Aortic Dissection: Complex Surgery Excellent Results

This article originally appeared in Connections, a magazine published for physicians and the community by UMass Memorial Medical Center.

Complex diseases of the thoracic aorta require care by a dedicated team of specialists working together to evaluate patients and tailor management plans to meet specific patients needs.

 
Heart and Vascular ICU Nurse Maureen Lynch and Stanley Tam, MD, visit with a patient as he recovers from a procedure.
"Acute type A aortic dissection is one of the few true emergencies in cardiovascular disease," said Stanley Tam, MD, chief of cardiothoracic surgery and co-director of the Heart and Vascular ICU at UMass Memorial Medical Center. An acute aortic dissection is a tear in the wall of the ascending aorta causing blood to flow between its inner and outer layers, forcing them apart. Type A describes a dissection involving the ascending aorta.

"As the dissection migrates toward the heart, it can create acute aortic insufficiency," Dr. Tam explained. "This dissection may further progress causing acute cardiac tamponade. Both conditions can lead to fatality."

The mortality rate is estimated to be about one percent per hour from the onset of symptoms, with a 50 percent mortality rate if the dissection is not treated within 48 hours, underscoring the urgency of prompt treatment.

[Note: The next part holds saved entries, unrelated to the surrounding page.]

(** [resolveModel]; [None] is [null], for the aircraft as for the result. *)
Definition resolveModel (modelsManifest : list Manifest.item)
    (aircraft : option Aircraft.t) : option Manifest.item :=
  match aircraft with
  | None => None
  | Some aircraft =>
      let modelId := Aircraft.get aircraft "modelId" in
      if truthy modelId && mapHas (modelsById modelsManifest) modelId
      then mapGet (modelsById modelsManifest) modelId
      else modelsByAircraftId modelsManifest !! Aircraft.id aircraft
  end.

(** ** What [ModelViewer] renders *)

Module Screen.

Inductive t : Type :=
| Fallback                    (** [<FallbackMessage />] *)
| Verifying                   (** the panel [VERIFYING_MODEL_PATH] *)
| Canvas (modelPath : value). (** the canvas on [resolvedPath] *)

End Screen.

Definition isAvailability (a b : Viewer.availability) : bool :=
  match a, b with
  | Viewer.checking, Viewer.checking
  | Viewer.ready, Viewer.ready
  | Viewer.missing, Viewer.missing => true
  | _, _ => false
  end.

(** The [return] statements of [ModelViewer], in their order. *)
Definition render (model : option Viewer.model) (st : Viewer.state) : Screen.t :=
  match model with
  | None => Screen.Fallback
  | Some _ =>
      if isAvailability (Viewer.avail st) Viewer.checking
         || negb (truthy (Viewer.resolvedPath st))
      then Screen.Verifying
      else if isAvailability (Viewer.avail st) Viewer.missing
      then Screen.Fallback
      else Screen.Canvas (Viewer.resolvedPath st)
  end.

(** The state of a mounted viewer once [verify] has returned. *)
Definition mounted (w : Viewer.world) (model : option Viewer.model)
  : Viewer.state :=
  (Viewer.verify w model (Viewer.initial model)).1.

(** ** The materials of [GLTFModel] *)

Module Gltf.

(** A material: the shared wireframe material [hackerMaterial], or a
    material of the loaded file. *)
Inductive Material : Type :=
| hackerMaterial
| Loaded (n : nat).

(** What the two effects read and write of an object of the scene. *)
Record object3D : Type := Object3D {
  uuid : string;
  isMesh : bool;
  material : Material;
  castShadow : bool;
  receiveShadow : bool
}.

(** The first effect: [scene.traverse] over the objects (the list holds
    them in the order of the traversal), storing the material of each mesh
    whose [uuid] is not stored yet. *)
Definition storeOriginals (stored : gmap string Material)
    (scene : list object3D) : gmap string Material :=
  fold_left
    (fun stored object =>
       if isMesh object && negb (bool_decide (is_Some (stored !! uuid object)))
       then <[uuid object := material object]> stored
       else stored)
    scene stored.

(** The second effect on one object. *)
Definition switchObject (wireframe : bool) (stored : gmap string Material)
    (object : object3D) : object3D :=
  if isMesh object then
    if wireframe then
      Object3D (uuid object) (isMesh object) hackerMaterial false false
    else
      Object3D (uuid object) (isMesh object)
        (match stored !! uuid object with
         | Some original => original
         | None => material object
         end)
        true true
  else object.

Definition switchMaterials (wireframe : bool) (stored : gmap string Material)
    (scene : list object3D) : list object3D :=
  map (switchObject wireframe stored) scene.

(** The component: the map of [originalMaterials] and the scene. *)
Record component : Type := Component {
  stored : gmap string Material;
  scene : list object3D
}.

Inductive effect : Type :=
| Store                      (** the first effect runs *)
| Switch (wireframe : bool). (** the second effect runs *)

Definition fire (c : component) (e : effect) : component :=
  match e with
  | Store => Component (storeOriginals (stored c) (scene c)) (scene c)
  | Switch wireframe =>
      Component (stored c) (switchMaterials wireframe (stored c) (scene c))
  end.

Definition run (c : component) (effects : list effect) : component :=
  fold_left fire effects c.

(** The [wireframe] of the last run of the second effect. *)
Definition lastSwitch (effects : list effect) : option bool :=
  fold_left
    (fun last e => match e with Switch w => Some w | Store => last end)
    effects None.

End Gltf.

(** ** The geometry statistics of [useModelStats] *)

Module ModelStats.

(** What the callback reads of a geometry: [index.count] when the geometry
    has an index, [attributes.position.count] when it has positions. *)
Record geometry : Type := Geometry {
  indexCount : option number;
  positionCount : option number
}.

(** An object of the scene, as the callback sees it. *)
Record object3D : Type := Object3D {
  isMesh : bool;
  geo : option geometry
}.

(** [{ triangles, vertices, meshes }] *)
Record t : Type := Stats {
  triangles : number;
  vertices : number;
  meshes : number
}.

(** The callback handed to [scene.traverse], on the running counts. *)
Definition visit (acc : t) (object : object3D) : t :=
  if isMesh object then
    let meshes := (meshes acc + Fin 1)%num in
    match geo object with
    | Some g =>
        let triangles :=
          match indexCount g with
          | Some count => (triangles acc + count / Fin 3)%num
          | None =>
              match positionCount g with
              | Some count => (triangles acc + count / Fin 3)%num
              | None => triangles acc
              end
          end in
        let vertices :=
          match positionCount g with
          | Some count => (vertices acc + count)%num
          | None => vertices acc
          end in
        Stats triangles vertices meshes
    | None => Stats (triangles acc) (vertices acc) meshes
    end
  else acc.

(** [onSceneReady] over the objects of the scene, in the order of the
    traversal; the result is what [setStats] receives. *)
Definition onSceneReady (scene : list object3D) : t :=
  let counted := fold_left visit scene (Stats (Fin 0) (Fin 0) (Fin 0)) in
  Stats (Math.round (triangles counted)) (vertices counted) (meshes counted).

(** A mesh of the object is a plain list of triangles: no index, and a
    number of positions that is a multiple of three. *)
Definition triangleList (object : object3D) : Prop :=
  isMesh object = true ->
  exists k : Z,
    (0 <= k)%Z
    /\ geo object = Some (Geometry None (Some (Fin (inject_Z (3 * k))))).

End ModelStats.

(** ** The progress bar of [PageTransition] *)

(** [Math.floor(x)] *)
Definition Math_floor (a : number) : number :=
  match a with
  | Fin x => Fin (inject_Z (Qfloor x))
  | other => other
  end.

(** The updater a tick of the interval hands to [setProgress], for the
    number [Math.random()] returns at that tick. *)
Definition bootProgress (random current : number) : number :=
  if Num.leb (Fin 100) current then Fin 100
  else Math.min [Fin 100; ((current + Math_floor (random * Fin 25)) + Fin 5)%num].

(** The progress after the ticks that drew these numbers, from
    [setProgress(0)]. *)
Definition bootTicks (randoms : list number) : number :=
  fold_left (fun current random => bootProgress random current) randoms (Fin 0).

(** A number [Math.random()] can return: finite, at least 0 and below 1. *)
Definition isRandom (r : number) : Prop :=
  match r with
  | Fin q => 0 <= q < 1
  | _ => False
  end.

(** ** Notions used to state what the hook publishes *)

(** Every summary of [items] is the one the cache holds for the title. *)
Definition itemsFromCache (h : Wiki.hook) : Prop :=
  forall t s,
    Wiki.items h !! t = Some (Some s) -> Wiki.cache h !! t = Some (Some s).

(** The slots of the current run are for distinct titles; a slot that
    returned a summary returned the cached one, and a title in flight is
    not cached. *)
Definition slotsAgree (h : Wiki.hook) : Prop :=
  match Wiki.live h with
  | Some slots =>
      List.NoDup (map fst slots)
      /\ (forall j t s, slots !! j = Some (t, Some (Some s)) ->
                        Wiki.cache h !! t = Some (Some s))
      /\ (forall j t, slots !! j = Some (t, None) -> Wiki.cache h !! t = None)
  | None => True
  end.

(** When every slot of the current run has returned, [items] is the
    object built from the slots. *)
Definition itemsPublished (h : Wiki.hook) : Prop :=
  forall slots m,
    Wiki.live h = Some slots -> Wiki.entries slots = Some m ->
    Wiki.items h = m.

(** ** Further sample data *)

Module Fleet.

Definition unitCost : Metric.t :=
  Metric.Build "unitCostMUsd" "UNIT_COST" "M USD" "#ff6680" false (Fin (9 # 10)).

(** The three aircraft of the samples that carry a top speed or a cost. *)
Definition all : list Aircraft.t := [Sample.alpha; Sample.bravo; Sample.mike].

(** A scene of two meshes under a group. *)
Definition scene : list Gltf.object3D :=
  [ Gltf.Object3D "group" false Gltf.hackerMaterial false false;
    Gltf.Object3D "hull" true (Gltf.Loaded 1) false false;
    Gltf.Object3D "canopy" true (Gltf.Loaded 2) true false ].

End Fleet.

(** * Properties *)

(** ** Numbers *)

Lemma Qle_bool_false (x y : Q) : Qle_bool x y = false <-> y < x.
Proof.
  split; intros H.
  - apply Qnot_le_lt. intros Hle. apply Qle_bool_iff in Hle. congruence.
  - destruct (Qle_bool x y) eqn:E; [|reflexivity].
    apply Qle_bool_iff in E. exfalso. apply (Qlt_not_le _ _ H E).
Qed.

Lemma ltb_Fin (x y : Q) : Num.ltb (Fin x) (Fin y) = true <-> x < y.
Proof.
  simpl. rewrite negb_true_iff. apply Qle_bool_false.
Qed.

Lemma ltb_Fin_false (x y : Q) : Num.ltb (Fin x) (Fin y) = false <-> y <= x.
Proof.
  simpl. rewrite negb_false_iff. apply Qle_bool_iff.
Qed.

Lemma leb_Fin (x y : Q) : Num.leb (Fin x) (Fin y) = true <-> x <= y.
Proof.
  unfold Num.leb. rewrite orb_true_iff, ltb_Fin. simpl.
  rewrite Qeq_bool_iff. split.
  - intros [H | H]; [apply Qlt_le_weak, H | rewrite H; apply Qle_refl].
  - intros H. apply Qle_lt_or_eq in H. tauto.
Qed.

Lemma strict_eq_Fin (x y : Q) : Num.strict_eq (Fin x) (Fin y) = true <-> x == y.
Proof. simpl. apply Qeq_bool_iff. Qed.

Lemma equiv_refl (a : number) : (a ≃ a)%num.
Proof. destruct a; simpl; auto. apply Qeq_refl. Qed.

Lemma equiv_sym (a b : number) : (a ≃ b)%num -> (b ≃ a)%num.
Proof. destruct a, b; simpl; auto. apply Qeq_sym. Qed.

Lemma equiv_trans (a b c : number) : (a ≃ b)%num -> (b ≃ c)%num -> (a ≃ c)%num.
Proof. destruct a, b, c; simpl; try tauto. apply Qeq_trans. Qed.

Lemma round_equiv (a b : number) : (a ≃ b)%num -> Math.round a = Math.round b.
Proof.
  destruct a, b; try (simpl; tauto). intros H. simpl in H.
  unfold Math.round. f_equal. f_equal.
  apply Qfloor_comp. rewrite H. reflexivity.
Qed.

Lemma valueOrZero_finite (v : value) : exists q, valueOrZero v = Fin q.
Proof. destruct v as [| | |[]|]; simpl; eauto. Qed.

(** [Math.min] and [Math.max] of two finite numbers. *)
Lemma min2_Fin (x y : Q) :
  Math.min2 (Fin x) (Fin y) = if Num.ltb (Fin y) (Fin x) then Fin y else Fin x.
Proof. reflexivity. Qed.

Lemma max2_Fin (x y : Q) :
  Math.max2 (Fin x) (Fin y) = if Num.ltb (Fin x) (Fin y) then Fin y else Fin x.
Proof. reflexivity. Qed.

Lemma metricValues_finite (l : list Aircraft.t) (key : string) :
  allFinite (metricValues l key).
Proof.
  unfold allFinite, metricValues. apply Forall_map, Forall_forall.
  intros a _. destruct (valueOrZero_finite (Aircraft.get a key)) as [q ->].
  exact I.
Qed.

(** The running minimum of finite numbers is one of them and lies below
    all of them. *)
Lemma fold_min2_finite (l : list number) (q : Q) :
  allFinite l ->
  exists m, fold_left Math.min2 l (Fin q) = Fin m
            /\ In (Fin m) (Fin q :: l)
            /\ Forall (fun v => Num.leb (Fin m) v = true) (Fin q :: l).
Proof.
  revert q. induction l as [|v l IH]; intros q Hfin.
  - exists q. simpl. repeat split; auto. constructor; [|constructor].
    apply leb_Fin, Qle_refl.
  - inversion Hfin as [|? ? Hv Hl]; subst. destruct v as [x| | |]; try easy.
    cbn [fold_left]. rewrite min2_Fin.
    destruct (Num.ltb (Fin x) (Fin q)) eqn:E.
    + apply ltb_Fin in E. destruct (IH x Hl) as (m & Hm & Hin & Hall).
      exists m. split; [exact Hm|]. split.
      * simpl in Hin |- *. tauto.
      * inversion Hall as [|? ? Hmx Hrest]; subst.
        constructor; [|constructor; assumption].
        apply leb_Fin. apply leb_Fin in Hmx.
        apply Qle_trans with x; [exact Hmx | apply Qlt_le_weak, E].
    + apply ltb_Fin_false in E. destruct (IH q Hl) as (m & Hm & Hin & Hall).
      exists m. split; [exact Hm|]. split.
      * simpl in Hin |- *. tauto.
      * inversion Hall as [|? ? Hmq Hrest]; subst.
        constructor; [assumption|]. constructor; [|assumption].
        apply leb_Fin. apply leb_Fin in Hmq.
        apply Qle_trans with q; assumption.
Qed.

"We are working with the region's emergency rooms to inform them of the protocol for managing these patients," Dr. Tam said, noting that initial emergency treatment is aimed at pain relief and reducing blood pressure to prevent progression of the dissection, reduce additional bleeding and prevent rupture. "Then we need to get patients into our operating room as soon as possible to resect and replace (with synthetic graft) the torn aorta to prevent the dissection from moving toward the heart," he continued. "If necessary, we also repair or replace the aortic valve. If there is a tear in the aortic arch, we replace that, too, reducing the potential of neurological compromise."

Despite the complexity of this type of surgery, the mortality rate for UMass Memorial Medical Center is zero since Dr. Tam and his team began performing the procedure in 2006. (The national mortality rate is 20 percent.) It is an example of why the Society of Thoracic Surgeons awarded its highest quality designation - three stars - to the UMass Memorial Cardiac Surgery Program every year since 2006.

"We can do this complex operation very well," Dr. Tam stressed. "But we must get patients here as soon as possible."